Buyers of CMO trenches face a variety of risk factors-among them interest rate risk, prepayment risk and duration risk. Although CMO writers may take a variety of steps to attempt to reduce these risk factors, such as creating planned amortization class (PAC) trenches, pooling adjustable-rate mortgages, and the like, these risk factors cannot be eliminated entirely. In fact, prepayment risk (the risk that prepayments by mortgagors will differ from what is expected) remains a telling problem for CMO writers since virtually all residential mortgages may be prepaid in whole or in part at any time without penalty.
Prepayment risk is exacerbated by the fact that prepayments tend to accelerate as interest rates decline (home sales and refinancings increase), and to decelerate as interest rates rise (home sales and refinancings decrease). Thus, the duration of a CMO tranche investment tends to move in the same direction as interest rates. This is an especially acute problem when interest rates rise. In this environment, CMO investors see a decline in the value of their investments in two ways: the increase in interest rates reduces the present value of future interest and principal cash flows; and, as prepayments decline, duration increases-further diminishing the value of expected cash flows.

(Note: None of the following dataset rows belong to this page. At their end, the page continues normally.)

(* ===== verification/OrdMap.v ===== *)
(** [std::map] as the code uses it: a list of key-value pairs in strictly
    increasing key order, which is also the order of iteration. The order of
    keys is an interface ([KeyOrder]) with instances for integers (pointers
    and numbers) and for [std::string]. *)
From Stdlib Require Import Ascii String Sorting.Sorted RelationClasses.
From S2P Require Import Prelude.
Open Scope Z_scope.

Class KeyOrder (K : Type) := {
  klt : K -> K -> bool;
  klt_irrefl : forall x, klt x x = false;
  klt_trans : forall x y z, klt x y = true -> klt y z = true -> klt x z = true;
  klt_total : forall x y, klt x y = false -> klt y x = false -> x = y
}.

#[export] Instance KeyOrder_Z : KeyOrder Z.
Proof.
  refine {| klt := Z.ltb |}; intros *; rewrite ?Z.ltb_lt, ?Z.ltb_ge; lia.
Defined.

(** [std::string::compare]: bytes as unsigned characters. *)
Fixpoint string_lt (s1 s2 : string) : bool :=
  match s1, s2 with
  | _, EmptyString => false
  | EmptyString, String _ _ => true
  | String a s1', String b s2' =>
      if (N_of_ascii a <? N_of_ascii b)%N then true
      else if (N_of_ascii b <? N_of_ascii a)%N then false
      else string_lt s1' s2'
  end.

Lemma N_of_ascii_inj a b : N_of_ascii a = N_of_ascii b -> a = b.
Proof. intros H. by rewrite <- (ascii_N_embedding a), <- (ascii_N_embedding b), H. Qed.

#[export] Instance KeyOrder_string : KeyOrder string.
Proof.
  refine {| klt := string_lt |}.
  - induction x as [|a s IH]; cbn; [done|]. by rewrite N.ltb_irrefl.
  - induction x as [|a x IH]; intros [|b y] [|c z]; cbn; try done.
    repeat match goal with |- context [(?p <? ?q)%N] => destruct (N.ltb_spec p q) end; try done; try lia.
    apply IH.
  - induction x as [|a x IH]; intros [|b y]; cbn; try done.
    repeat match goal with |- context [(?p <? ?q)%N] => destruct (N.ltb_spec p q) end; try done.
    intros H1 H2. rewrite (IH _ H1 H2). f_equal. apply N_of_ascii_inj. lia.
Defined.

Module OrdMap.
Section map.
Context {K A : Type} `{KeyOrder K}.
Implicit Types m : list (K * A).

Definition klt_prop (x y : K) : Prop := klt x y = true.
Definition sorted m : Prop := StronglySorted klt_prop (map fst m).

Definition keqb (x y : K) : bool := negb (klt x y) && negb (klt y x).

(** [m.find(k)]. *)
Fixpoint find (k : K) m : option A :=
  match m with
  | [] => None
  | (k', a) :: m' => if keqb k k' then Some a else find k m'
  end.
(** [m[k] = a]. *)
Fixpoint insert (k : K) (a : A) m : list (K * A) :=
  match m with
  | [] => [(k, a)]
  | (k', a') :: m' =>
      if klt k k' then (k, a) :: m
      else if klt k' k then (k', a') :: insert k a m'
      else (k, a) :: m'
  end.
(** [m.erase(k)]. *)
Fixpoint erase (k : K) m : list (K * A) :=
  match m with
  | [] => []
  | (k', a') :: m' => if keqb k k' then m' else (k', a') :: erase k m'
  end.

Lemma keqb_spec x y : keqb x y = true <-> x = y.
Proof.
  unfold keqb. rewrite andb_true_iff, !negb_true_iff. split.
  - intros [? ?]. by apply klt_total.
  - intros ->. by rewrite klt_irrefl.
Qed.
Lemma keqb_refl x : keqb x x = true.
Proof. by apply keqb_spec. Qed.
Lemma keqb_false x y : keqb x y = false <-> x <> y.
Proof. rewrite <- not_true_iff_false, keqb_spec. done. Qed.
Lemma klt_neq x y : klt x y = true -> x <> y.
Proof. intros E ->. by rewrite klt_irrefl in E. Qed.

Lemma find_insert k k' a m :
  find k' (insert k a m) = if keqb k' k then Some a else find k' m.
Proof.
  induction m as [|[k1 a1] m IH]; cbn [insert find]; [done|].
  destruct (klt k k1) eqn:E1; [done|]. destruct (klt k1 k) eqn:E2; cbn [find].
  - rewrite IH. destruct (keqb k' k1) eqn:Ek; [|done].
    apply keqb_spec in Ek as ->. assert (keqb k1 k = false) as ->; [|done].
    apply keqb_false. by apply klt_neq.
  - rewrite (klt_total k k1 E1 E2). by destruct (keqb k' k1).
Qed.

Lemma insert_keys k a m x : x ∈ map fst (insert k a m) <-> x = k \/ x ∈ map fst m.
Proof.
  induction m as [|[k1 a1] m IH]; cbn [insert map fst]; [set_solver|].
  destruct (klt k k1) eqn:E1; [cbn [map fst]; set_solver|].
  destruct (klt k1 k) eqn:E2; cbn [map fst]; rewrite !elem_of_cons.
  - rewrite IH. tauto.
  - rewrite (klt_total k k1 E1 E2). tauto.
Qed.

Lemma Forall_insert (P : K * A -> Prop) k a m : P (k, a) -> Forall P m -> Forall P (insert k a m).
Proof.
  intros Hp. induction 1 as [|[k1 a1] m H1 Hm IH]; cbn [insert]; [by repeat constructor|].
  destruct (klt k k1); [by repeat constructor|]. destruct (klt k1 k); by constructor.
Qed.

Lemma sorted_cons k a m :
  sorted ((k, a) :: m) <-> sorted m /\ Forall (fun k' => klt k k' = true) (map fst m).
Proof.
  unfold sorted. cbn [map fst]. split; [intros Hs; inversion Hs; by subst|].
  intros [? ?]. by constructor.
Qed.

Lemma sorted_insert k a m : sorted m -> sorted (insert k a m).
Proof.
  induction m as [|[k1 a1] m IH]; intros Hs; cbn [insert].
  { apply sorted_cons. split; [done|constructor]. }
  apply sorted_cons in Hs as [Hs Hk].
  destruct (klt k k1) eqn:E1; [|destruct (klt k1 k) eqn:E2].
  - apply sorted_cons. split; [by apply sorted_cons|]. cbn [map fst].
    constructor; [done|]. eapply Forall_impl; [exact Hk|]. cbn. intros x. by apply klt_trans.
  - apply sorted_cons. split; [by apply IH|]. apply Forall_forall. intros x Hx.
    apply insert_keys in Hx as [->|Hx]; [done|]. by apply (proj1 (Forall_forall _ _) Hk).
  - apply sorted_cons. by rewrite (klt_total k k1 E1 E2).
Qed.

Lemma erase_sublist k m : sublist (erase k m) m.
Proof.
  induction m as [|[k1 a1] m IH]; cbn [erase]; [constructor|].
  destruct (keqb k k1); by constructor.
Qed.

Lemma erase_keys_incl k m x : x ∈ map fst (erase k m) -> x ∈ map fst m.
Proof.
  induction m as [|[k1 a1] m IH]; cbn [erase]; [done|].
  destruct (keqb k k1); cbn [map fst]; rewrite ?elem_of_cons; tauto.
Qed.

Lemma sorted_erase k m : sorted m -> sorted (erase k m).
Proof.
  induction m as [|[k1 a1] m IH]; intros Hs; cbn [erase]; [done|].
  apply sorted_cons in Hs as [Hs Hk]. destruct (keqb k k1); [done|].
  apply sorted_cons. split; [by apply IH|]. apply Forall_forall. intros x Hx%erase_keys_incl.
  by apply (proj1 (Forall_forall _ _) Hk).
Qed.

Lemma find_None_below k m :
  sorted m -> Forall (fun k' => klt k k' = true) (map fst m) -> find k m = None.
Proof.
  induction m as [|[k1 a1] m IH]; intros Hs Hk; [done|]. apply sorted_cons in Hs as [Hs _].
  inversion Hk; subst. cbn [find].
  assert (keqb k k1 = false) as -> by (apply keqb_false; by apply klt_neq). by apply IH.
Qed.

Lemma find_erase k k' m :
  sorted m -> find k' (erase k m) = if keqb k' k then None else find k' m.
Proof.
  induction m as [|[k1 a1] m IH]; intros Hs; cbn [erase find]; [by destruct (keqb k' k)|].
  apply sorted_cons in Hs as [Hs Hk]. destruct (keqb k k1) eqn:E.
  - apply keqb_spec in E as ->. destruct (keqb k' k1) eqn:E'; [|done].
    apply keqb_spec in E' as ->. by apply find_None_below.
  - cbn [find]. destruct (keqb k' k1) eqn:E'; [|by apply IH].
    apply keqb_spec in E' as ->. assert (keqb k1 k = false) as ->; [|done].
    apply keqb_false. apply keqb_false in E. congruence.
Qed.

Lemma find_In k a m : find k m = Some a -> (k, a) ∈ m.
Proof.
  induction m as [|[k1 a1] m IH]; cbn [find]; [done|]. destruct (keqb k k1) eqn:E.
  - apply keqb_spec in E as ->. intros [= ->]. by constructor.
  - intros Hm. constructor. by apply IH.
Qed.
Lemma find_elem k a m : sorted m -> find k m = Some a <-> (k, a) ∈ m.
Proof.
  induction m as [|[k1 a1] m IH]; intros Hs; cbn [find]; [set_solver|].
  apply sorted_cons in Hs as [Hs Hk]. rewrite elem_of_cons. destruct (keqb k k1) eqn:E.
  - apply keqb_spec in E as ->. split; [intros [= ->]; by left|].
    intros [[= ->]|Hin]; [done|]. exfalso.
    apply (list_elem_of_fmap_2 fst) in Hin. apply (proj1 (Forall_forall _ _) Hk) in Hin. cbn in Hin.
    by rewrite klt_irrefl in Hin.
  - rewrite IH by done. apply keqb_false in E. split; [by right|]. intros [[= -> ->]|?]; done.
Qed.

Lemma sorted_NoDup m : sorted m -> NoDup (map fst m).
Proof.
  induction m as [|[k1 a1] m IH]; intros Hs; [constructor|]. apply sorted_cons in Hs as [Hs Hk].
  cbn [map fst]. constructor; [|by apply IH]. intros Hin.
  apply (proj1 (Forall_forall _ _) Hk) in Hin. by rewrite klt_irrefl in Hin.
Qed.

Lemma sorted_nil : sorted [].
Proof. constructor. Qed.
End map.
End OrdMap.

Create HintDb ordmap.
#[export] Hint Resolve OrdMap.sorted_insert OrdMap.sorted_erase OrdMap.sorted_nil : ordmap.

In this article, a new type of fixed-rate mortgage-the adjustable amortization mortgage (AAM)-is proposed as a partial solution to the prepayment risk/ duration risk problem faced by CMO investors. Like a standard fixed-rate mortgage (FRM), the interest rate on an AAM is fixed for the term of the mortgage; unlike a standard FRM, the payments (and, hence, the amortization of principal) increase in response to a rise in the general level of interest rates. It is shown that CMOs (and their respective tranches), which are written against pools of adjustable amortization mortgages, have much lower levels of prepayment risk and duration risk in a rising interest rate environment. Thus, owners of AAMs and the securities written against them have less downward price volatility. Ceteris paribus, AAMs and securities written against them should command premium prices (lower yields) than corresponding standard fixed-rate mortgages and securities written against them.
Prior Research
The effects of interest rate changes, prepayments and duration on the pricing of mortgages has been the subject of widespread research. Kau, Keenan, Muller and Epperson (1993) develop a contingent claims model for mortgage pricing based on the interest rate model of Cox, Ingersoll and Ross (1985). Kau et al. show that the prepayment option may be of great value to the borrower under a FRM and, hence, an important component in the pricing of FRMs. Haensly, Waller and Springer (1993) focus on duration and price behavior in FRMs.
Archer and Ling (1993) develop a model of mortgage prepayment, which includes suboptimal (non-interest-rate driven) prepayments as well as the endogenous interest-rate call, while Hakim (1997) analyzes the distinction between induced and autonomous mortgage prepayments. He finds evidence of a significant relationship between borrower characteristics, property age and regional mobility, and mortgage termination rates.
Thode (1991) develops a fixed payment, adjustable-rate mortgage (ARM) and demonstrates that it has less default risk and less interest rate risk than a standard ARM. Thode and Kish (1992, 1994) construct a FRM that uses a prepaid zero coupon treasury bond for principal repayment. They show that this mortgage has less prepayment (and duration) risk than a standard FRM.